Large Soda
4,054 words, March 2023.
Content Warning: Brief mention of disordered eating.
I can’t believe how many years of my life I wasted rejecting soda.
I came of age in the early aughts, and we always had soda in the fridge. When my great uncle died, my dad put his inherited white refrigerator in our garage, and we had a brief stint as a two refrigerator household (Alexa, play “Puttin’ on the Ritz”). That second fridge was obviously full of backup soda. It was an inherent, assumed staple: we were a soda family.
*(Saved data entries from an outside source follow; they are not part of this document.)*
Lemma d_id {B} r s0 (f : Z → prog state B) :
  (∀ s, K s → alive r s) → K s0 → (∀ i s, K s → no_undefined s (f i)) → no_undefined s0 (request (GetMsgId r) ≫= f).
Proof using SAFE K_stays.
  intros Hr H0 Hf. apply (defined_step _ _ _ raced_stays K (λ _, True)); [exact K_stays|auto with fiber|done| |by intros i s Hs _; apply Hf].
  intros s Hs _. rewrite on_snd_outcome, GetMsgId_rid. destruct (Hr s Hs) as [i ->]. done.
Qed.

Lemma d_string {B} z s0 (f : bytes → prog state B) :
  zc_wf z → (∀ t, no_undefined s0 (f t)) → no_undefined s0 (PDone (zstr z) ≫= f).
Proof. intros Hz Hf. rewrite (zstr_view z Hz). apply Hf. Qed.

Lemma d_number {B} t s0 (f : Z → prog state B) : (∀ v, no_undefined s0 (f v)) → no_undefined s0 (PDone (stoul t) ≫= f).
Proof. intros Hf. destruct (stoul_cases t) as [[v ->]| ->]; [apply Hf|done]. Qed.

Lemma queue_fields_live counts ct : Forall live_field (queue_fields counts ct).
Proof using stale_text_lives.
  assert (Hs : ∀ k t, live_field (Live k, stale t)) by (intros k t; destruct (stale_text_lives t) as [t' ->]; by eexists _, _).
  assert (Hl : ∀ k t, live_field (Live k, Live t)) by (intros k t; by eexists _, _).
  destruct counts as [[a b] c]. unfold queue_fields. repeat (apply Forall_cons; split; [done|]). by case_decide; auto.
Qed.

Lemma d_reply r code msg content len hs s :
  (∀ s, K s → alive r s) → K s → Forall live_field hs → sendable content len →
  no_undefined s (request (request_Reply r code msg content len hs true)).
Proof using SAFE K_stays.
  intros Hr H0 Hh Hc. apply defined_act; [auto with fiber|]. intros s' Hle [_ HJ].
  assert (Hk : K s') by by eapply K_stays.
  pose proof (request_Reply_defined r code msg content len hs true s'.2 HJ (Hr s' Hk) Hh Hc) as Hd.
  rewrite on_snd_outcome. by destruct (request_Reply r code msg content len hs true s'.2) as [[] w].
Qed.

Lemma d_answer r code msg body hs ct s :
  (∀ s, K s → alive r s) → K s → Forall live_field hs → no_undefined s (pReplyWithCode (Some r) code msg body hs ct).
Proof using stale_text_lives SAFE ORDER K_stays.
  intros Hr H0 Hh. apply d_read; [done|]. intros counts s' Hs.
  apply d_reply; [done..| |apply text_sendable]. apply Forall_app. split; [done|apply queue_fields_live].
Qed.

Lemma d_answer_view r code msg body hs ct s :
  (∀ s, K s → alive r s) → K s → Forall live_field hs → sendable (view_pointer body) (zlength body) →
  no_undefined s (pReplyWithCode_view (Some r) code msg body hs ct).
Proof using stale_text_lives SAFE ORDER K_stays.
  intros Hr H0 Hh Hb. apply d_read; [done|]. intros counts s' Hs.
  apply d_reply; [done..| |done]. apply Forall_app. split; [done|apply queue_fields_live].
Qed.

Lemma d_producer xid r body hs ct s :
  (∀ s, K s → alive r s) → K s → Forall live_field hs → sendable (view_pointer body) (zlength body) →
  no_undefined s (pReplyProducer xid r body hs ct).
Proof using stale_text_lives SAFE ORDER K_stays.
  intros Hr H0 Hh Hb. apply d_read; [done|]. intros counts s' Hs.
  apply d_shared; [auto with fiber|done|]. intros s1 H1 [_ HJ]. rewrite on_snd_outcome.
  apply request_Reply_defined; [done|by apply Hr| |done]. apply Forall_app. split; [done|apply queue_fields_live].
Qed.
End steps.

(** *** The handlers *)
Lemma d_answered K r code msg body hs ct s :
  stays K → (∀ s, K s → alive r s) → K s → Forall live_field hs →
  no_undefined s (_ ← pReplyWithCode (Some r) code msg body hs ct; mret tt).
Proof using stale_text_lives SAFE ORDER. intros HK Hr H0 Hh. apply (d_then K); [done..|by apply (d_answer K)|done]. Qed.

Lemma alive_short r : short_text (str r) → ∀ t, Some (str r) = Some t → short_text t.
Proof. by intros Hs t [= <-]. Qed.

Lemma pGet_defined r s : alive r s → no_undefined s (pGet (Some r)).
Proof using stale_text_lives SAFE ORDER.
  intros Hr. unfold pGet. set (K := λ x s, alive r s ∧ alive x s).
  assert (HK : ∀ x, stays (K x)) by (intros x; exact (alive2_stays r x)).
  apply (defined_bind _ _ _ (λ a s, alive r s ∧ match a with Some (_, x) => alive x s | None => True end)).
  - apply defined_act; [auto with fiber|]. intros [q w] [[Hrid _] _] [[Hok _] _]. unfold on_fst. cbn in *.
    assert (Hr' : alive r (q, w)) by (destruct Hr as [i Hi]; exists i; by apply Hrid).
    destruct (get_section_cases q) as [[_ ->]|(i & q' & _ & ->)]; [done|].
    destruct (mq_messages q !! i) as [x|] eqn:Hx; [|done]. split; [done|]. exists i. by apply Hok.
  - intros [[muid x]|] s1 [H1 H2].
    + apply (d_telemetry (K x)); [apply HK|by intros ? []|done|]. intros s2 H3.
      apply (d_content (K x)); [apply HK|by intros ? []|done|]. intros body s3 H4 Hb.
      apply (d_header (K x)); [apply HK|by intros ? []|by vm_compute|by apply alive_short; vm_compute|done|].
      intros z s4 H5 Hz. apply d_string; [done|]. intros ct.
      apply (d_then (K x)); [apply HK|done| |done].
      apply (d_answer_view (K x)); [apply HK|by intros ? []|done| |done]. apply Forall_singleton. by eexists _, _.
    + by apply (d_answered (alive r)); [apply alive_stays| | |].
Qed.

Lemma ppost_try_defined r z s : zc_wf z → alive r s → no_undefined s (ppost_try (Some r) r z).
Proof using stale_text_lives SAFE ORDER.
  intros Hz Hr. unfold ppost_try. set (K := λ x s, alive r s ∧ alive x s).
  assert (HK : ∀ x, stays (K x)) by (intros x; exact (alive2_stays r x)). apply d_string; [done|]. intros t.
  apply d_number. intros xid.
  apply (defined_bind _ _ _ (λ a s, alive r s ∧ match a with Some x => alive x s | None => True end)).
  - apply defined_act; [unfold post_find_section; auto with fiber|]. intros [q w] [[Hrid _] _] [[Hok _] _].
    unfold on_fst, post_find_section, gets. cbn in *.
    assert (Hr' : alive r (q, w)) by (destruct Hr as [i Hi]; exists i; by apply Hrid).
    split; [done|]. destruct (mq_messages q !! xid) as [x|] eqn:Hx; [|done]. exists xid. by apply Hok.
  - intros [x|] s1 [H1 H2]; [|by apply (d_answered (alive r)); [apply alive_stays| | |]].
    apply (d_telemetry (K x)); [apply HK|by intros ? []|done|]. intros s2 H3.
    apply (d_content (K x)); [apply HK|by intros ? []|done|]. intros body s3 H4 Hb.
    apply (d_id (K x)); [apply HK|by intros ? []|done|]. intros mid s4 H5.
    apply (d_header (K x)); [apply HK|by intros ? []|by vm_compute|by apply alive_short; vm_compute|done|].
    intros z' s5 H6 Hz'. apply d_string; [done|]. intros ct.
    apply (d_then (K x)); [apply HK|done| |].
    { apply (d_producer (K x)); [apply HK|by intros ? []|done| |done]. apply Forall_singleton. by eexists _, _. }
    intros [] s6 [H7 _]; [|by apply (d_answered (alive r)); [apply alive_stays| | |]].
    apply (d_then (alive r)); [apply alive_stays|done|by apply defined_act; [auto with fiber|]|]. intros _ s7 H8.
    by apply (d_answered (alive r)); [apply alive_stays| | |].
Qed.

Lemma pPost_defined r s : alive r s → no_undefined s (pPost (Some r)).
Proof using stale_text_lives SAFE ORDER.
  intros Hr. unfold pPost.
  apply (d_header (alive r)); [apply alive_stays|done|by vm_compute|done|done|]. intros z s1 H1 Hz. destruct (zempty z).
  - by apply (d_answered (alive r)); [apply alive_stays| | |].
  - apply (defined_catch_std _ _ _ (alive r)); [apply alive_stays|done|by apply ppost_try_defined|]. intros w s2 H2.
    by apply (d_answered (alive r)); [apply alive_stays| | |].
Qed.

Lemma pPut_defined r s : alive r s → no_undefined s (pPut (Some r)).
Proof using stale_text_lives SAFE ORDER.
  intros Hr. unfold pPut, request. apply (defined_bind _ _ _ (λ i s, rid r s.2 = Some i)).
  - apply defined_act; [auto with fiber|]. intros s1 Hle _. pose proof (alive_stays r s s1 Hle Hr) as [i Hi].
    unfold on_snd. by rewrite GetMsgId_rid, Hi.
  - intros mid s1 H1. apply (defined_bind _ _ _ (λ _ s, alive r s)).
    + intros [q w] [[Hrid _] _] [Hok HJ]. assert (Hm : rid r w = Some mid) by by apply (Hrid r).
      pose proof (stored_ok_put mid r q (λ r, rid r w) Hm Hok) as Hp. unfold on_fst. cbn.
      destruct (put_section_races mid r (q, w) I) as [Hraces _]. unfold on_fst in Hraces. cbn in Hraces.
      destruct (put_section_cases mid r q) as [(_ & _ & Hput)|[_ Hput]]; rewrite Hput in *; cbn in *;
        (split; [split; [split; [by intros r' j|reflexivity]|exact Hraces]|split; [split; [exact Hp|exact HJ]|by exists mid]]).
    + intros [] s2 H2; [done|]. apply (d_then (alive r)); [apply alive_stays|done|by apply defined_act; [auto with fiber|]|].
      intros q s3 H3. apply (d_answered (alive r)); [apply alive_stays|done|done|]. apply Forall_singleton. by eexists _, _.
Qed.

Lemma pHead_defined r s : alive r s → no_undefined s (pHead (Some r)).
Proof using stale_text_lives SAFE ORDER.
  intros Hr. unfold pHead, head_section. apply (d_read (alive r)); [apply alive_stays|done|]. intros mid s1 H1.
  case_decide; (apply (d_answered (alive r)); [apply alive_stays|done|done|]); [apply Forall_singleton; by eexists _, _|done].
Qed.

Lemma prefused_defined r m1 m2 s : alive r s → no_undefined s (prefused (Some r) m1 m2).
Proof using stale_text_lives SAFE ORDER.
  intros Hr. apply (d_answered (alive r)); [apply alive_stays|done|done|].
  unfold allow_fields. repeat (apply Forall_cons; split; [by eexists _, _|]). by constructor.
Qed.

(** Every handler, called for a request that exists. *)
Lemma call_prog_defined c r s : call_request c = Some r → alive r s → no_undefined s (call_prog c).
Proof using stale_text_lives SAFE ORDER.
  destruct c as [u|u|u|u|u|u|u|u|u]; cbn; intros -> Hr; cbn [call_prog]; try (by apply prefused_defined).
  - by apply pGet_defined.
  - by apply pPost_defined.
  - by apply pPut_defined.
  - by apply pHead_defined.
  - by apply (d_answered (alive r)); [apply alive_stays| | |].
Qed.
End handlers.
And then, sometime between the premieres of Super Size Me and the Dr. Oz daytime television show, we ceased to be a soda family. We went from buying dozens of boxes of dozens of cans to none, seemingly overnight. Anti-soft drink rhetoric transcended, and I drank it up — in place of all the soda I was no longer consuming. What was once a pillar of my day (my after-school root beer or Diet Coke) disappeared, and I hardly drank soda at all for some 15 years. I didn’t have it at home, I never ordered it at restaurants, I never bought it. In college, wielding a loaded, early-in-the-semester meal plan, I would very occasionally and very shamefully invest in a bottle of A&W when I felt sad or lonely, seeking some nostalgic comfort via this heinous indulgence. I felt bad about it every time.
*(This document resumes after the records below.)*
(* ===== verification/Wellformed.v ===== *)
(** * Wellformed: requests that can be worked with

    The parser leaves views that lie in the receive buffer ([httpimpl.cpp],
    [bufferimpl.h]), replies keep the requests as they are, and on such requests
    the operations of [requestimpl.cpp] return or throw: [RequestImpl] keeps the
    promises of [Defined]. *)
From Stdlib Require Import Ascii String.
From stdpp Require Import options relations.
From S2P Require Import Prelude Interleave RelyGuarantee Findmatch ZcString Buffer HttpParse Numerals HttpReply.
From S2P Require Import Interfaces RequestImpl SyncQueue SyncQueueSpec QueueProg Router RouterProg NoLoss Defined.

#[local] Open Scope nat_scope.

(** ** Requests *)

(** A target that can be hashed: its first byte is read even when it is empty. *)
Definition uri_fit (z : zcstring) : Prop := view_ok z ∧ match zmem z with Some m => zbegin z < length m | None => True end.
Definition header_fit (kv : zcstring * zcstring) : Prop := view_ok kv.1 ∧ view_ok kv.2.
Definition content_fit (z : zcstring) : Prop := sendable (view_pointer z) (zlength z).
Definition request_fit (q : CRequest) : Prop := uri_fit (Uri q) ∧ content_fit (ReqContent q) ∧ Forall header_fit (Headers q).

Lemma fresh_request_fit : request_fit fresh_request.
Proof. split_and!; [by split; [|done]; split|done|by constructor]. Qed.

(** *** The parser *)
Section parser.
Context (mem : bytes) (small : (Z.of_nat (length mem) < u64_modulus)%Z).

Lemma inside_ok b e : b ≤ e → e ≤ length mem → view_ok (ZcString (Some mem) b e).
Proof using small. intros H1 H2. split; [by split|]. cbn. lia. Qed.

Lemma parse_header_line_fit line_begin line_end r r' :
  line_begin ≤ line_end → line_end ≤ length mem → request_fit r →
  parse_header_line mem line_begin line_end r = Ret r' → request_fit r'.
Proof using small.
  intros Hb He (H1 & H2 & H3). unfold parse_header_line.
  edestruct (find_char_total mem line_begin line_end [":"%char; " "%char; LF])
    as (name & -> & Hnb & Hne & Hnr); [done | done | nonul | done |]. outcome_simpl.
  case_decide as Hn; [|by intros [= <-]].
  edestruct (find_char_total mem (mr_end name) line_end CRLF)
    as (value & -> & Hvb & Hve & Hvr); [lia | done | nonul | done |]. outcome_simpl.
  case_decide as Hv; intros [= <-]; [|done]. split_and!; [done..|]. apply Forall_app. split; [done|]. apply Forall_singleton.
  specialize (Hnr ltac:(lia)). specialize (Hvr Hv). split; apply inside_ok; lia.
Qed.

Lemma parse_first_line_fit method_end line_end r r' :
  line_end ≤ length mem → request_fit r → parse_first_line mem method_end line_end r = Ret (Some r') → request_fit r'.
Proof using small.
  intros He (H1 & H2 & H3). unfold parse_first_line. destruct (decide (method_end ≤ line_end)) as [Hb|Hb].
  - edestruct (find_char_total mem method_end line_end [" "%char; TAB; LF; CR])
      as (path & -> & Hpb & Hpe & Hpr); [done | done | nonul | done |]. outcome_simpl.
    case_decide as Hp; [|done]. specialize (Hpr Hp).
    edestruct (find_char_empty mem (mr_end path) ["?"%char]) as (params & -> & Hz);
      [lia | nonul | done |]. outcome_simpl. rewrite Hz, decide_False by auto. intros [= <-].
    split_and!; [|done..]. split; [apply inside_ok; lia|]. cbn. lia.
  - rewrite find_char_spec by (done || nonul). rewrite slice_nil by lia. by outcome_simpl.
Qed.

(** The body, with a terminator after what was received. *)
Lemma Content_fit data off :
  dataBuffer data = Some mem → dataLength data ≤ length mem → (∃ n, strlen (drop (dataLength data) mem) = Ret n) →
  content_fit (Content data off).
Proof using small.
  intros Hd Hl Hn. unfold content_fit, Content. rewrite Hd. unfold view_pointer, zlength. cbn.
  set (b := if decide (off < dataLength data) then off else dataLength data).
  assert (Hb : b ≤ dataLength data) by (unfold b; case_decide; lia).
  assert (Hz : u64 (Z.of_nat (dataLength data) - Z.of_nat b) = (Z.of_nat (dataLength data) - Z.of_nat b)%Z).
  { unfold u64. apply Z.mod_small. lia. }
  rewrite Hz. case_decide as Heq.
  - replace b with (dataLength data) by lia. exact Hn.
  - rewrite length_drop. lia.
Qed.

Lemma parse_lines_fit data fuel head_end method_end line line_begin line_no r code r' :
  dataBuffer data = Some mem → dataLength data ≤ length mem → (∃ n, strlen (drop (dataLength data) mem) = Ret n) →
  head_end ≤ length mem → line_begin ≤ mr_end line → mr_end line ≤ head_end → request_fit r →
  parse_lines fuel data mem head_end method_end line line_begin line_no r = Ret (code, r') → request_fit r'.
Proof using small.
  intros Hd Hdl Hn Hhe. revert line line_begin line_no r.
  induction fuel as [|fuel IH]; intros line line_begin line_no r Hlb Hme Hr; [done|]. cbn [parse_lines].
  assert (Hnext : ∀ r1, request_fit r1 →
    (line' ← find_values (Some mem) (mr_end line) head_end HttpLineEndians 4;
     parse_lines fuel data mem head_end method_end line' (mr_end line) (S line_no) r1) = Ret (code, r') → request_fit r').
  { intros r1 Hr1. destruct (find_line_cases mem (mr_end line) head_end) as [->|(i & p & len & -> & ? & ? & ? & ?)];
      [done..| |]; outcome_simpl.
    - destruct fuel; [done|]. cbn [parse_lines no_match result]. rewrite decide_True by done. by intros [= <- <-].
    - apply IH; simpl; [lia..|done]. }
  case_decide; [by intros [= <- <-]|]. case_decide.
  - case_decide.
    + destruct (parse_header_line mem line_begin (mr_end line) r) as [r1|e| |] eqn:Hp; outcome_simpl; try done.
      apply Hnext. eapply parse_header_line_fit; [| |done|exact Hp]; lia.
    + destruct (parse_first_line mem method_end (mr_end line) r) as [[r1|]|e| |] eqn:Hp; outcome_simpl; try done.
      * apply Hnext. eapply parse_first_line_fit; [|done|exact Hp]. lia.
      * by intros [= <- <-].
  - intros [= <- <-]. destruct Hr as (H1 & H2 & H3). split_and!; [done| |done]. by apply Content_fit.
Qed.
End parser.

(** The buffer of a request: as [Read] leaves it, with room for a terminator. *)
Definition buffer_fit (data : ReadBufferImpl) : Prop :=
  match dataBuffer data with
  | Some mem => dataLength data ≤ length mem ∧ dataPartLength data ≤ length mem ∧ (Z.of_nat (length mem) < u64_modulus)%Z ∧
      ∃ n, strlen (drop (dataLength data) mem) = Ret n
  | None => dataLength data = 0
  end.

Lemma http_parse_fit `{PAST : !PastEnd} data r :
  is_Some past_end → buffer_fit data → request_fit r → ∃ code r', http_parse_request data r = Ret (code, r') ∧ request_fit r'.
Proof.
  intros Hpe Hb Hr. destruct (http_parse_known data r) as (code & r' & Hp & _); [|by left|].
  { unfold buffer_fit, buf_ok in *. by destruct (dataBuffer data) as [mem|]; [destruct Hb as (? & ? & _)|]. }
  exists code, r'. split; [done|]. destruct (decide (dataLength data = 0)) as [Hz|Hz].
  { unfold http_parse_request, buf_empty in Hp. rewrite bool_decide_eq_true_2 in Hp by done. by injection Hp as <- <-. }
  unfold buffer_fit in Hb. destruct (dataBuffer data) as [mem|] eqn:Hd; [|done]. destruct Hb as (H1 & H2 & H3 & H4).
  rewrite (http_parse_method data mem) in Hp by (done || by left). destruct (method_of_text _) as [[m len]|]; [|by injection Hp as <- <-].
  destruct (find_line_cases mem 0 (dataPartLength data)) as [Hf|(i & p & l & Hf & ? & ? & ? & ?)]; [lia|done| |];
    rewrite Hf in Hp; outcome_simpl; eapply (parse_lines_fit mem H3); try exact Hp; simpl; done || lia.
Qed.

(** ** The connection *)
Section connection.
Context `{PAST : !PastEnd} (send : nat → Z → bytes → Z) (now : nat → Z).
Context (pointer_loads : is_Some past_end).

Lemma append_fields_live hs a : Forall live_field hs → ∃ t, append_headers hs a = Ret t.
Proof.
  intros Hh. revert a. induction Hh as [|h hs (k & v & ->) _ IH]; intros a; [by exists a|].
  cbn [append_headers read_cptr]. outcome_simpl. apply IH.
Qed.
Eventually, after years of depriving myself of something I love (okay, dramatic), I decided to stop feeling bad about it. Once my therapist diagnosed me with what she so affectionately referred to as a “raging eating disorder,” I started trying to just eat what I wanted, when I wanted it (have you read that book Intuitive Eating? It’s great. I read most of it. Maybe half... I definitely bought it.). Soda was one of the first things that I set out to conquer, after spending my formative years indoctrinated by diet culture to believe that consuming such a beverage was an act morally on par with homicide. But I didn’t really feel like I properly “honored a craving” (See? I did at least read the back of Intuitive Eating... That counts!), until I was in a Mexican restaurant in Queens last year. Hungover as all get out, I sat down for my first food of the day in the middle of the afternoon with my ex-boyfriend, and ordered a Diet Coke (yes, Pepsi is totally fine). Nothing has ever tasted as good as my first sip from that glass — complete with a lemon wedge and a plastic straw! Chic!
It was late last Fall. We had been broken up for six months, but had recently reconciled over a coffee and a walk around Fort Tryon Park. We were back to talking every day and sleeping at each other’s apartments a night or two a week. There was an ease of tension, and a little more openness from both of us — very diametric to the emotional stalemate that marked the end of our relationship. Many of my friends were less than enthused by this choice (this is an exceptionally polite way to put it) — they worried that he had hurt me once and would do it again, which is a nice thing for them to worry about. But I thought their protective wariness, while kind and well-intentioned, was misguided. I just felt like they didn’t really get it. And how could they? They had never heard him try to do an impression of someone, anyone, and then, every time, accidentally slip into doing Daniel Craig in Knives Out. Who wouldn’t be charmed by that?! They had no idea what I was up against here!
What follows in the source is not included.